Collected data >>
□ □ □ □ □
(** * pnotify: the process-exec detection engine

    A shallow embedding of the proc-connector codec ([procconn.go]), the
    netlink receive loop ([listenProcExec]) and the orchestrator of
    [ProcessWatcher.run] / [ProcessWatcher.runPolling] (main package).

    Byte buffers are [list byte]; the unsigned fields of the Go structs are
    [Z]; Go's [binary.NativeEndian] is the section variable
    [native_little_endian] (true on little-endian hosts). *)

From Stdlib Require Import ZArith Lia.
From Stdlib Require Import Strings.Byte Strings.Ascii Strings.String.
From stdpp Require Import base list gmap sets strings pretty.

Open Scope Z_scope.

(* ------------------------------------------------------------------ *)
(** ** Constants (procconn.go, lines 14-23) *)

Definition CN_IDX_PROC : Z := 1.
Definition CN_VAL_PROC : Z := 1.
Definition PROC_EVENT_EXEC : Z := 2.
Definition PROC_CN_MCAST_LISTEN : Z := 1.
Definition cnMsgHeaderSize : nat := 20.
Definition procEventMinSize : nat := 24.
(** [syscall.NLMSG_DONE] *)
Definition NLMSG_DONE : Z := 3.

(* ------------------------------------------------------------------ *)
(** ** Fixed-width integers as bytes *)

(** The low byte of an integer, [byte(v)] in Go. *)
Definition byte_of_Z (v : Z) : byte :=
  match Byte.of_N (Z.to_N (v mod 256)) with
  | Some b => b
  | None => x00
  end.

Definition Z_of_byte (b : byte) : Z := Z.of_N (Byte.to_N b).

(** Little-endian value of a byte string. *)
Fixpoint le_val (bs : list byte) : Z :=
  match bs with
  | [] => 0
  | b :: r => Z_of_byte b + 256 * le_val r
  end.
□ □ □ □ □
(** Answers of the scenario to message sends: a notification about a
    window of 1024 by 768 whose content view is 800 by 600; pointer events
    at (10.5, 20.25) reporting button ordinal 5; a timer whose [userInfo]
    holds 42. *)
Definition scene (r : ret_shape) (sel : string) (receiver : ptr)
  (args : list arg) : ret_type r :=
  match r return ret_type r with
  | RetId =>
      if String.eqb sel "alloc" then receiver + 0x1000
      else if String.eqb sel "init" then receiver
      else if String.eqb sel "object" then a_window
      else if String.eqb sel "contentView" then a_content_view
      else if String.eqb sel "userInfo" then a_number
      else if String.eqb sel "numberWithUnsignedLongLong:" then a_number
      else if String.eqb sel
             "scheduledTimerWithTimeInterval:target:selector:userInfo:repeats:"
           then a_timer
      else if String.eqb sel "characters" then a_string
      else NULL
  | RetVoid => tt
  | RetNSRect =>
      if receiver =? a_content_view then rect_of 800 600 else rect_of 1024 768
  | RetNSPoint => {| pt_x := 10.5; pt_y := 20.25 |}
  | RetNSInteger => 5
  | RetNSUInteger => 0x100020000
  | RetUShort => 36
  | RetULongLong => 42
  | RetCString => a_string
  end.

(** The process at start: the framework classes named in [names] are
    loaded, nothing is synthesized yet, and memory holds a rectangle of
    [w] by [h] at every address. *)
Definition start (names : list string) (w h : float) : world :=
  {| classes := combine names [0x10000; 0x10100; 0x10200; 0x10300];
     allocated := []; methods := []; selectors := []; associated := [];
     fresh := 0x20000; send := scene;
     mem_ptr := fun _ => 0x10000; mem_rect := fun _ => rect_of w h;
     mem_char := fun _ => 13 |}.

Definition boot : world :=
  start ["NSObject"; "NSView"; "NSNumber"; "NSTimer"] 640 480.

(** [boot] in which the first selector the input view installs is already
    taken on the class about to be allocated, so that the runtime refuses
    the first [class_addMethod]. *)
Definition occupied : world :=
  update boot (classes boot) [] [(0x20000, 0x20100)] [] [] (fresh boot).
□ □ □ □ □
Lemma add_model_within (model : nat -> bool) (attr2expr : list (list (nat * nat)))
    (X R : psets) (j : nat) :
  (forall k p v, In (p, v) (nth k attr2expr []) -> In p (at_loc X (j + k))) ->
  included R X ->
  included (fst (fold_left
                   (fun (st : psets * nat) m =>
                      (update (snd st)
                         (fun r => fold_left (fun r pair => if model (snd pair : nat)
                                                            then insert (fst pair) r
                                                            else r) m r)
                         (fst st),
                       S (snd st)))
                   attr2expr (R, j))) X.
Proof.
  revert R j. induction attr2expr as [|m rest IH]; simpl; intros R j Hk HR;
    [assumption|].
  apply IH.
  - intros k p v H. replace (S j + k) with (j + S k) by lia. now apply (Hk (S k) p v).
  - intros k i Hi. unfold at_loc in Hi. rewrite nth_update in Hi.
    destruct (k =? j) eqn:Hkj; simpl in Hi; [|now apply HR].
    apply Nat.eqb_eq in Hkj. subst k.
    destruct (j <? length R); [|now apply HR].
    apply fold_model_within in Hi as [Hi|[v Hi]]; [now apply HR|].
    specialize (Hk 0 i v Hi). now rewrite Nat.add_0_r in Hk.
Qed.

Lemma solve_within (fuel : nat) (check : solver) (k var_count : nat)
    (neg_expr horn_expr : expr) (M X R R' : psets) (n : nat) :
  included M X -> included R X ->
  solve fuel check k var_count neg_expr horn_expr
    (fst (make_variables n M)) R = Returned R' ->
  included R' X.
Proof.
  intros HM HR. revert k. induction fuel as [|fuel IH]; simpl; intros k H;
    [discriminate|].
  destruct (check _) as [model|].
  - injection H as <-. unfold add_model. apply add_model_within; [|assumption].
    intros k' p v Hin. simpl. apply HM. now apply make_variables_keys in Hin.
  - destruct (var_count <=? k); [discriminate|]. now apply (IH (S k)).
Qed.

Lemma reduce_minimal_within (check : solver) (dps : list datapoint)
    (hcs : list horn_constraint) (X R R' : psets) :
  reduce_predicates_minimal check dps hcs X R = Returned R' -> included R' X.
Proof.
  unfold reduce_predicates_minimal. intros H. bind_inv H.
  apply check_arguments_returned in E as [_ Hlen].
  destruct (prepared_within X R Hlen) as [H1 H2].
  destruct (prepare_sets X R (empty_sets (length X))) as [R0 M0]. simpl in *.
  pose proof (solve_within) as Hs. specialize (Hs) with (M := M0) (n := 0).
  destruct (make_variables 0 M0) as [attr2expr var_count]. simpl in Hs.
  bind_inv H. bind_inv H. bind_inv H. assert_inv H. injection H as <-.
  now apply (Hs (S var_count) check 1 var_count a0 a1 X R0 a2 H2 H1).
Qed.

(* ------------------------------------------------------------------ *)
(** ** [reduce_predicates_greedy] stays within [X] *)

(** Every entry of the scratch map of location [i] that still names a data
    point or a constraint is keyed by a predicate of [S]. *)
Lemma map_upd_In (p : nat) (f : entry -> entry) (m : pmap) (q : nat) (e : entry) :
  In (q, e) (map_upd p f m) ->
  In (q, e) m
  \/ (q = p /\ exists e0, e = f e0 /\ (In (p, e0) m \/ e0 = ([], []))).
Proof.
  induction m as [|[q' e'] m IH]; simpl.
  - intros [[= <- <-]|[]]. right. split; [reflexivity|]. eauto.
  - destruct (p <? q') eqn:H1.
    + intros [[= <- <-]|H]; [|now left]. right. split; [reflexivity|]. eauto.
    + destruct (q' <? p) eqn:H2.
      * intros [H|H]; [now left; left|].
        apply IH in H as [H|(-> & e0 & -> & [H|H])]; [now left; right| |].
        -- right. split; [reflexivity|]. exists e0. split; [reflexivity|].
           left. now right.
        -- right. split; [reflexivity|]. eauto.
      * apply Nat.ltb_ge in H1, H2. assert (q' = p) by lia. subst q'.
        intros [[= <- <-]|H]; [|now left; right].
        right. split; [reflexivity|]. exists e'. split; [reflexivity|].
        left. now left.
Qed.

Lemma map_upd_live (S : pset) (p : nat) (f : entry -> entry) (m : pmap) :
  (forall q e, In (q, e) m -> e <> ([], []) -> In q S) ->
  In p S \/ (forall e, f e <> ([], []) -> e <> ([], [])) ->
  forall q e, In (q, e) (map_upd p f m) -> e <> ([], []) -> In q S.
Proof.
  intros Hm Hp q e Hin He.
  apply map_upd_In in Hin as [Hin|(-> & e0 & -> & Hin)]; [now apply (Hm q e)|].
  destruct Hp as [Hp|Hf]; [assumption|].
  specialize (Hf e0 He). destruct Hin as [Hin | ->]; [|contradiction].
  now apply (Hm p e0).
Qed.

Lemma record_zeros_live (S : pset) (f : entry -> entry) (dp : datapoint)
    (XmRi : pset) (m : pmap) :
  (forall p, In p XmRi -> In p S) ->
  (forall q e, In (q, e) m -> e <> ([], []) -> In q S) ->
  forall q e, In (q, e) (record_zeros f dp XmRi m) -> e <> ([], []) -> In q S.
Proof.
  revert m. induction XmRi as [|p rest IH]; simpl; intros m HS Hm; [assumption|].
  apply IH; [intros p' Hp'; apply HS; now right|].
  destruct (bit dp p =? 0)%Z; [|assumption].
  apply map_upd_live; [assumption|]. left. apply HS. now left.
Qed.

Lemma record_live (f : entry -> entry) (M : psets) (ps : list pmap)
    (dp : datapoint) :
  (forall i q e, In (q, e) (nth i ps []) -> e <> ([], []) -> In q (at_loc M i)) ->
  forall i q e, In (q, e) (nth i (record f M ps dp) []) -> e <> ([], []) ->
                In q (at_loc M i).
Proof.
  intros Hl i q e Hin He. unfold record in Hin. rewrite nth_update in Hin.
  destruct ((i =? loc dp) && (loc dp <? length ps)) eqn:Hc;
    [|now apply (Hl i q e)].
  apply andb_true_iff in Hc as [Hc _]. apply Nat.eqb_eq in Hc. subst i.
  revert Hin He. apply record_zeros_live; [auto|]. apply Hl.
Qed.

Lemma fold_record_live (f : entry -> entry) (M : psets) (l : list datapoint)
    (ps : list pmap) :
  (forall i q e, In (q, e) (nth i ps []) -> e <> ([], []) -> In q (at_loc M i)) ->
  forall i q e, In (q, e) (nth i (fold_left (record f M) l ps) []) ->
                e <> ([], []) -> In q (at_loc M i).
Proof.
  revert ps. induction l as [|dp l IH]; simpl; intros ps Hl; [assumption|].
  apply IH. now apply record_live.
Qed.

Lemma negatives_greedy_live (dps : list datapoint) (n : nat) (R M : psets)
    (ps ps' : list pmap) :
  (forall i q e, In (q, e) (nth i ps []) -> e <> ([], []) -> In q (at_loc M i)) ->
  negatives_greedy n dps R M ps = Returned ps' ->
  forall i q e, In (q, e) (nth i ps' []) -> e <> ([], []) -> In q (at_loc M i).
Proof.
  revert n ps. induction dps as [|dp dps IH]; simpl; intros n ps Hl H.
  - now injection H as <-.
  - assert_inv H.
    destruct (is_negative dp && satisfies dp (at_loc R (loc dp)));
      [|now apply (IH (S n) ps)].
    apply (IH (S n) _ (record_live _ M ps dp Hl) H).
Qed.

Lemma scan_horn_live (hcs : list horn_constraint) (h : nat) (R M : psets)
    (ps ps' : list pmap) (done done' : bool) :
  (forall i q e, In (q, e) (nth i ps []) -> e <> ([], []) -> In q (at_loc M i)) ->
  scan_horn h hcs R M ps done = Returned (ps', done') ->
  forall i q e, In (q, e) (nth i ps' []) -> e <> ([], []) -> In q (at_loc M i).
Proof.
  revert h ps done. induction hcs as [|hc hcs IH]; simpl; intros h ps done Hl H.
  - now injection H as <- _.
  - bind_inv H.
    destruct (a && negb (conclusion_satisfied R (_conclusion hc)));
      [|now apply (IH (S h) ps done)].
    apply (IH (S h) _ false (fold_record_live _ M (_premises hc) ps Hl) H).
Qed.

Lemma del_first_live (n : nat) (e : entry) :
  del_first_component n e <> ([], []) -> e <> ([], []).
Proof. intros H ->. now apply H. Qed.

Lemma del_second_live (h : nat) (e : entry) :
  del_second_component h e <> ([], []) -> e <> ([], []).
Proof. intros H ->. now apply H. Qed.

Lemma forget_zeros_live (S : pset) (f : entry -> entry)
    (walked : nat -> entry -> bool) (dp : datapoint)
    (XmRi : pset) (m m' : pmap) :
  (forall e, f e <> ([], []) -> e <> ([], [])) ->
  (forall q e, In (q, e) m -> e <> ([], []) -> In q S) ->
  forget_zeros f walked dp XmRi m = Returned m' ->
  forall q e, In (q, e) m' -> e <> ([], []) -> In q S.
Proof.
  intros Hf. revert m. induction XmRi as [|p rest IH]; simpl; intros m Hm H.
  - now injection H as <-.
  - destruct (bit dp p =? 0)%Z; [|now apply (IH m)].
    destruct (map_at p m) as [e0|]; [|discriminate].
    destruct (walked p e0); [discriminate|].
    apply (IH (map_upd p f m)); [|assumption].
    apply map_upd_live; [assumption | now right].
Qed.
□ □ □ □ □
Your instructions >> Please go through the entries and show every line with the word "rewrite".

Your solution >>
  - intros k i Hi. unfold at_loc in Hi. rewrite nth_update in Hi.
    specialize (Hk 0 i v Hi). now rewrite Nat.add_0_r in Hk.
  intros Hl i q e Hin He. unfold record in Hin. rewrite nth_update in Hin.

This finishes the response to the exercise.